Stati Uniti: controlli obbligatori dei social media anche per chi viaggia senza visto

Gli Stati Uniti stanno proponendo una nuova regola che potrebbe cambiare significativamente il modo in cui visitatori da molti paesi europei, asiatici e altri viaggiatori senza visto accedono al Paese.

Cosa prevede la proposta

Il Dipartimento della Sicurezza Interna degli Stati Uniti (Department of Homeland Security – DHS) ha pubblicato una proposta di modifica al sistema ESTA (Electronic System for Travel Authorization), che è il sistema online che permette a cittadini di circa 40 Paesi di entrare negli Stati Uniti per turismo o affari senza ottenere un visto tradizionale.

Secondo questa proposta:

  • I viaggiatori dovranno fornire informazioni sui loro profili social utilizzati negli ultimi 5 anni.
  • Saranno richiesti anche indirizzi email usati negli ultimi 10 anni, numeri di telefono e altri dati personali.
  • Potrebbe essere richiesto perfino il metadata delle foto inviate elettronicamente e dettagli estesi sui membri della famiglia (luoghi di nascita, numeri di telefono, ecc.). ù

Questi requisiti andrebbero oltre i dati già richiesti oggi da ESTA, che comprendono informazioni di base come nome, contatti e dati anagrafici.

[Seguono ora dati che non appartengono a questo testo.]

(** * The team3 asset contract (lib/assetTransfer.js)

    A shallow embedding of the chaincode class [AssetTransfer] and of the
    small part of its environment that its transactions touch:

    - the text encoders [JSON.stringify] and json-stringify-deterministic,
      and the key sorter sort-keys-recursive;
    - the ledger stub ([getState], [putState], [deleteState],
      [getStateByRange]) over a finite map from keys to stored bytes;
    - the seven transactions of the class, written in a state-and-exception
      monad in the order of the JavaScript statements.

    Text is a [string]: the UTF-8 bytes of well-formed text, which is what a
    peer hands to a transaction and what [Buffer.from] and [toString] convert
    back and forth without change.  Numbers are integers; the contract does no
    arithmetic on them, it only prints them. *)

From Stdlib Require Import ZArith NArith String Ascii List Decimal DecimalString
  DecimalPos DecimalZ.
From stdpp Require Import base option list gmap strings sorting.

Local Set Warnings "-register-all".

Local Open Scope string_scope.
Local Open Scope Z_scope.

(* ===================================================================== *)
(** * JavaScript values that occur in the contract *)
(* ===================================================================== *)

(** A value as [JSON.parse] builds it and [JSON.stringify] prints it.  An
    object is the list of its own properties in property order. *)
Inductive value : Type :=
| VNull
| VBool (b : bool)
| VNum (n : Z)
| VStr (s : string)
| VArr (items : list value)
| VObj (props : list (string * value)).

(** What an argument of a transaction can be: text, or a number. *)
Inductive scalar : Type :=
| Str (s : string)
| Num (n : Z).

(** The object literals of the contract: scalars at the leaves, nested
    objects above them ([Readings] inside an asset). *)
Inductive record : Type :=
| Leaf (x : scalar)
| Obj (props : list (string * record)).

Definition scalar_value (x : scalar) : value :=
  match x with
  | Str s => VStr s
  | Num n => VNum n
  end.

Fixpoint to_value (r : record) : value :=
  match r with
  | Leaf x => scalar_value x
  | Obj props => VObj (map (fun kv => (fst kv, to_value (snd kv))) props)
  end.

(** [obj[key]] on a property list: the value of the first property named
    [key], if there is one. *)
Fixpoint get_prop {A : Type} (props : list (string * A)) (key : string) : option A :=
  match props with
  | [] => None
  | (k, v) :: rest => if String.eqb k key then Some v else get_prop rest key
  end.

(** [obj[key] = v]: replaces the value of an existing property in place, and
    appends a new property otherwise. *)
Fixpoint set_prop {A : Type} (props : list (string * A)) (key : string) (v : A)
  : list (string * A) :=
  match props with
  | [] => [(key, v)]
  | (k, w) :: rest =>
      if String.eqb k key then (k, v) :: rest else (k, w) :: set_prop rest key v
  end.

Definition field (v : value) (key : string) : option value :=
  match v with
  | VObj props => get_prop props key
  | _ => None
  end.

(** [Object.keys(obj)]. *)
Definition keys {A : Type} (props : list (string * A)) : list string := map fst props.

(* ===================================================================== *)
(** * JSON.stringify *)
(* ===================================================================== *)

Definition dquote : ascii := "034"%char.
Definition backslash : ascii := "092"%char.

Definition hex_digit (n : N) : ascii :=
  if (n <? 10)%N then ascii_of_N (48 + n) else ascii_of_N (87 + n).

(** QuoteJSONString, one character: the quote, the backslash and the control
    characters are escaped, everything else is copied. *)
Definition escape_char (c : ascii) : string :=
  if Ascii.eqb c dquote then String backslash (String dquote "")
  else if Ascii.eqb c backslash then String backslash (String backslash "")
  else if Ascii.eqb c "008" then String backslash "b"
  else if Ascii.eqb c "012" then String backslash "f"
  else if Ascii.eqb c "010" then String backslash "n"
  else if Ascii.eqb c "013" then String backslash "r"
  else if Ascii.eqb c "009" then String backslash "t"
  else if (N_of_ascii c <? 32)%N then
    String backslash
      (String "u" (String "0" (String "0"
         (String (hex_digit (N_of_ascii c / 16))
            (String (hex_digit (N_of_ascii c mod 16)) "")))))
  else String c "".

Fixpoint escape (s : string) : string :=
  match s with
  | "" => ""
  | String c s' => escape_char c +:+ escape s'
  end.

Definition quote (s : string) : string :=
  String dquote (escape s +:+ String dquote "").

(** Number::toString on an integer. *)
Definition print_Z (n : Z) : string := NilEmpty.string_of_int (Z.to_int n).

Chi sarà interessato (e chi no)

La proposta riguarda in particolare:

  • Cittadini di oltre tre dozzine di paesi aderenti al Visa Waiver Program (VWP) — ovvero coloro che oggi non hanno bisogno di un visto per viaggiare negli USA per soggiorni fino a 90 giorni.
  • Tra i paesi tipicamente inclusi ci sono quelli europei come Italia, Germania, Francia, Regno Unito, e anche altri paesi di Asia e Oceania.

I cittadini di paesi non aderenti al Visa Waiver Program — cioè chi già necessita di un visto tradizionalesono già soggetti a controlli dei social media durante la procedura di visto.

Stato della norma: non è ancora in vigore

È importante sottolineare che la regola non è stata ancora approvata.
La pubblicazione sulla Federal Register è un passo formale: apre un periodo di 60 giorni di commenti pubblici, durante il quale cittadini, esperti legali e organizzazioni possono inviare osservazioni prima che la norma sia finalizzata o modificata.

La stessa Agenzia per la Sicurezza delle Dogane e dei Confini degli USA (CBP) ha specificato che attualmente non ci sono cambiamenti effettivi nelle regole di ingresso: questa è solo una proposta per avviare un processo regolatorio più ampio.

Critiche e preoccupazioni

Le organizzazioni per i diritti civili e della privacy hanno espresso timori importanti:

  • La raccolta estensiva dei dati social potrebbe rappresentare un rischio per la privacy individuale.
  • Non è chiaro quali criteri USA utilizzeranno per valutare i contenuti online — ad esempio, se post politici o critici verranno interpretati come potenziali segnali di rischio.
  • Alcuni temono che la misura possa dissuadere o complicare viaggi legittimi, soprattutto per turismo e affari.